Democracy and Individual

We are living in a democratic state and it is necessary to know what democracy brings to us. Many of us have a tendency to take democracy for granted, and very few of us realise that democracy is a form of government whose continuance can be guaranteed only by a vigilant citizenry. Democracy is most vulnerable to ills like mobocracy (rule by the mob) or dictatorship (rule by one person). In either case,

the majority (mobocracy) or arbitration of a single person (dictatorship) will replace. It is very necessary that the two extreme forms of democracy are avoided. This can be best ensured only if the citizens are enlightened. Enlightenment has several attributes. These are participation in the political process, especially exercise of voting rights, tolerance of, if not respect for, the opposition and other points of

view, knowledge about one’s rights and duties and honest exercise of rights and performance of duties and avoidance of unconstitutional or extra-constitutional methods to achieve one’s goals. All these could be subsumed in the term civic responsibilities. Democracy ideally is a government of the people, by the people and for the people. All people in a democracy have to realise that the rules of the game of democracy have to be honestly observed not only to achieve the goal but to keep the game going.


The word democracy has its roots in the Greek term demokratia, the individual parts of the words which is demos(“people”) and kratos(‘rule’).
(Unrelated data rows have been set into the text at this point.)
Lemma ring_run al : forall s l,
  ring s l -> Forall (fun a => nonempty (ia_cid a) = true) al -> NoDup (mm_msg_id <$> l ++ (args_msg <$> al)) ->
  exists ans s', run_store s (args_op <$> al) = Some (ans, s') /\ Forall (eq (Rc 0)) ans /\ ring s' (l ++ (args_msg <$> al)).
Proof.
  induction al as [|a al IH]; intros s l Hr Hf Hnd; [exists [], s; cbn; by rewrite app_nil_r|].
  apply list.Forall_cons in Hf as [Ha Hf]. cbn [fmap list_fmap] in Hnd |- *.
  replace (l ++ args_msg a :: (args_msg <$> al)) with ((l ++ [args_msg a]) ++ (args_msg <$> al)) in * by (by rewrite <- app_assoc).
  pose proof Hnd as Hnd2. rewrite fmap_app, fmap_app in Hnd2. apply list.NoDup_app in Hnd2 as (Hnd2 & _ & _).
  apply list.NoDup_app in Hnd2 as (Hl & Hd & _).
  destruct (ring_step s l a Hr Ha) as (r & s1 & E & -> & Hr1); [|done|].
  { intros Hin. apply (Hd _ Hin). by left. }
  destruct (IH s1 _ Hr1 Hf Hnd) as (ans & s2 & E2 & Hans & Hr2). exists (Rc 0 :: ans), s2.
  cbn [run_store]. rewrite E. cbn [mbind option_bind].   rewrite E2. split_and!; [done|by constructor|done].
Qed.

(** A store that only takes inserts keeps exactly the last 8192 messages,
    however many were inserted: every insert succeeds, and once the slots are
    used up each one replaces the oldest message. *)
Theorem msg_ring_keeps_last al :
  Forall (fun a => nonempty (ia_cid a) = true) al -> NoDup (mm_msg_id <$> (args_msg <$> al)) ->
  exists ans s, run_store (miku_msg_store_create false) (args_op <$> al) = Some (ans, s) /\
    Forall (eq (Rc 0)) ans /\ represents (ms_mem s) (msg_map (last_n (Z.to_nat 8192) (args_msg <$> al))).
Proof.
  intros Hf Hnd. destruct (ring_run al (miku_msg_store_create false) []) as (ans & s & E & Ha & Hr); [|done|done|].
  - split; [apply create_shows|done|done|]. intros j m _ Hj. apply at_lt in Hj. cbn in Hj. lia.
  - exists ans, s. split_and!; [done|done|]. apply Hr.
Qed.

(** ** A stored message read back as JSON *)

(** Strings without NUL, numbers of 64 bits. *)
Definition clean (m : mem_msg) : Prop :=
  no_nul (mm_msg_id m) /\ no_nul (mm_conversation_id m) /\ no_nul (mm_sender_id m) /\ no_nul (mm_content m) /\
  Forall (fun z => LLONG_MIN <= z <= LLONG_MAX) [mm_content_type m; mm_send_time m; mm_seq m; mm_status m].

(** What the parser finds in the document of a message. *)
Definition msg_pairs (m : mem_msg) (k1 k2 k3 k4 : nat) : list (string * json) :=
  [("msgID", JStr (strn k1 (mm_msg_id m))); ("conversationID", JStr (strn k2 (mm_conversation_id m)));
   ("sendID", JStr (strn k3 (mm_sender_id m))); ("contentType", JInt (mm_content_type m)); ("content", JStr (strn k4 (mm_content m)));
   ("sendTime", JInt (mm_send_time m)); ("seq", JInt (mm_seq m)); ("status", JInt (mm_status m))]%string.

Lemma pair_reads_intro k t v : plain k -> reads t v -> pair_reads (k, t) (k, v).
Proof. intros H1 H2. exact (conj eq_refl (conj H1 H2)). Qed.

Lemma plain_bool k : bool_decide (NUL ∈ str k) = false -> bool_decide (esc1_text k = str k) = true -> plain k.
Proof. intros H1%bool_decide_eq_false H2%bool_decide_eq_true. by split. Qed.

Lemma msg_text_reads m cap :
  clean m -> 0 < cap ->
  exists v k1 k2 k3 k4, reads (msg_text m cap) v /\ obj_is v (list_to_map (msg_pairs m k1 k2 k3 k4)) /\
    (6 * Z.of_nat (String.length (mm_content m)) + 2 <= cap -> strn k4 (mm_content m) = mm_content m).
Proof.
  intros (H1 & H2 & H3 & H4 & H5) Hc. rewrite !list.Forall_cons in H5. destruct H5 as (I1 & I2 & I3 & I4 & _).
  destruct (esc_field_reads _ 128 H1 ltac:(lia)) as (k1 & R1 & _). destruct (esc_field_reads _ 256 H2 ltac:(lia)) as (k2 & R2 & _).
  destruct (esc_field_reads _ 128 H3 ltac:(lia)) as (k3 & R3 & _). destruct (esc_field_reads _ cap H4 Hc) as (k4 & R4 & F4).
  apply reads_int in I1, I2, I3, I4.
  destruct (raw_object_reads (msg_fields m cap) (msg_pairs m k1 k2 k3 k4)) as (v & R & O).
  - unfold msg_fields, msg_pairs. 
    repeat (apply List.Forall2_cons; [apply pair_reads_intro; [apply plain_bool; vm_compute; reflexivity|]|]).
    9: apply List.Forall2_nil.
    + exact R1. + exact R2. + exact R3. + exact I1. + exact R4. + exact I2. + exact I3. + exact I4.
  - done.
  - by apply (bool_decide_unpack _).
  - done.
  - by exists v, k1, k2, k3, k4.
Qed.

(** What [find_one] returns for a stored message is a JSON text that the
    server's parser reads as an object with the message's numbers exactly and
    its strings up to the size of their buffers, the content in full when it
    has at most 341 characters; for an id that is not stored it is the empty
    object. *)
Theorem msg_find_one_json s M id :
  shows s M ->
  match M !! id with
  | None => miku_msg_store_find_one s (Some id) = Json 0 (str "{}")
  | Some m => clean m -> exists t v mp k, miku_msg_store_find_one s (Some id) = Json 0 t /\
      miku_json_parse (Some t) = Some v /\ obj_is v mp /\
      mp !! "seq"%string = Some (JInt (mm_seq m)) /\ mp !! "sendTime"%string = Some (JInt (mm_send_time m)) /\
      mp !! "contentType"%string = Some (JInt (mm_content_type m)) /\ mp !! "status"%string = Some (JInt (mm_status m)) /\
      mp !! "content"%string = Some (JStr (strn k (mm_content m))) /\
      ((String.length (mm_content m) <= 341)%nat -> strn k (mm_content m) = mm_content m)
  end.
Proof.
  intros S. pose proof (find_one_ok s M id S) as E. destruct (M !! id) as [m|]; [|exact E]. intros Hm.
  destruct (msg_text_reads m 2048 Hm ltac:(lia)) as (v & k1 & k2 & k3 & k4 & R & O & F).
  exists (msg_text m 2048), v, (list_to_map (msg_pairs m k1 k2 k3 k4)), k4. split; [exact E|]. split.
  { unfold miku_json_parse. pose proof (R (parse_fuel (msg_text m 2048)) [] I) as P. rewrite app_nil_r in P.
    rewrite P; [reflexivity|]. unfold parse_fuel. lia. }
  split; [exact O|]. do 5 (split; [reflexivity|]). intros. apply F. lia.
Qed.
Democracy in its basic meaning is therefore a political system in which the people not monarchs or aristocracies rule. This sounds straight forward enough but it is not so. Democratic rule has taken contrasting forms at varying periods and in different societies, depending on how the concept is interpreted. For example, ‘the people’ has been variously understood to mean all men, owners of property, white men, educated men, and adult men and women. In some societies the officially accepted version of democracy is limited to the political spheres, where as in others it is extended to broader area of social life.

Forms of democracy

Participatory Democracy

In participatory democracy or direct democracy decisions are made communally by those affected by them. This was the original type of democracy practiced in Greece. Participatory democracy is of limited importance in modern societies, where the mass of the population have political rights and it would be impossible for everyone actively to participate in the making of all the decisions that affect them.
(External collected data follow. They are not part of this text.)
Lemma insert_key_link t nx k mi l :
  hash_insert_key t k mi l field = (chain_link MK_MSG_HASH t nx (key_test l field k) (str_slot k) mi).1.
Proof. unfold hash_insert_key, chain_link. by destruct (scan _ _ _ _). Qed.

Lemma table_insert n l hd nx m :
  table_ok hd nx (take n l) -> l !! n = Some m -> Z.of_nat n < MK_MAX_MSGS ->
  exists nx', table_ok (if nonempty (field m) then hash_insert_key hd (field m) (Z.of_nat n) l field else hd) nx' (take (S n) l).
Proof.
  intros C Hm Hn. destruct (nonempty (field m)) eqn:E; [|exists nx; by eapply table_skip].
  rewrite (insert_key_link _ nx). eexists. by eapply table_link.
Qed.

(** The newest message with the key. *)
Definition newest (k : string) (l : list miku_msg) : option miku_msg := head (reverse (filter (fun m => field m = k) l)).

Lemma table_find l hd nx k :
  table_ok hd nx l -> nonempty k = true ->
  at_ l (scan_find MK_MSG_HASH hd (key_test l field k) (str_slot k)) = newest k l.
Proof.
  intros C Hk. unfold scan_find. assert (take (length l) l = l) as El by apply firstn_all. unfold table_ok in C.
  rewrite (scan_ext_cells _ _ (omatch (keys l) k)).
  2: { intros p v Hp. rewrite <- El at 2. eapply table_test; [|done|exact Hp]. by rewrite El. }
  pose proof (chain_head_ok str_slot str_slot_bound _ _ _ k C) as Hh. unfold scan_find in Hh. rewrite Hh.
  pose proof (omap_idxs key_of l k) as Ho. fold (keys l) in Ho. unfold first_of.
  assert (filter (fun x => key_of x = Some k) l = filter (fun m => field m = k) l) as Ef.
  { apply list_filter_iff. intros m. rewrite key_of_Some. naive_solver. }
  unfold newest. rewrite Ef in Ho. rewrite <- Ho. destruct (idxs (keys l) k) as [|i il] eqn:Ei; [done|]. cbn.
  assert (is_Some (at_ l i)) as [m Hm].
  { assert (i ∈ idxs (keys l) k) as Hi by (rewrite Ei; left). apply elem_of_idxs in Hi. unfold keys in Hi. rewrite at_fmap in Hi.
    by destruct (at_ l i). }
  by rewrite Hm.
Qed.
End Table.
Yet some aspects of the participatory democracy do play a part in modern societies small communities in New England, in the North Eastern part of the United States continue the traditional practice of annual ‘town meetings’. On these designated days, all the residents of the town gather together to discuss and vote on all local issues that do not fall state or federal government jurisdiction. Another example of participatory democracy is the holding of referenda, when the people express their views on a particular issue. Direct consultation of large number of people is made possible by simplifying the issue down to one or two questions to be answered .

Representative Democracy

Practicalities render participatory democracy unwieldy on a large scale except in specific instances such as special referendum. More common today is representative democracy, political systems in which decisions affecting a community are taken not by the members as a whole but by people they have elected for this purpose. In the area of national government, representative democracy takes the form of elections to congresses, parliaments or similar national bodies. Representative democracy also exists at other levels where collective decisions are taken, such as in provinces or states within an overall national community, cities, countries boroughs and other regions. Many large organisations choose to run their affairs using representative democracy by electing a small executive committee to take key decisions.

Countries in which voter can choose between two or more parties and in which the mass of adult population has the right to vote are usually called liberal democracies. Britain and the other Western European countries, the USA, Japan, Australia and New Zealand all fall into this category. Many countries in the developing world, such as India, also have liberal democratic systems.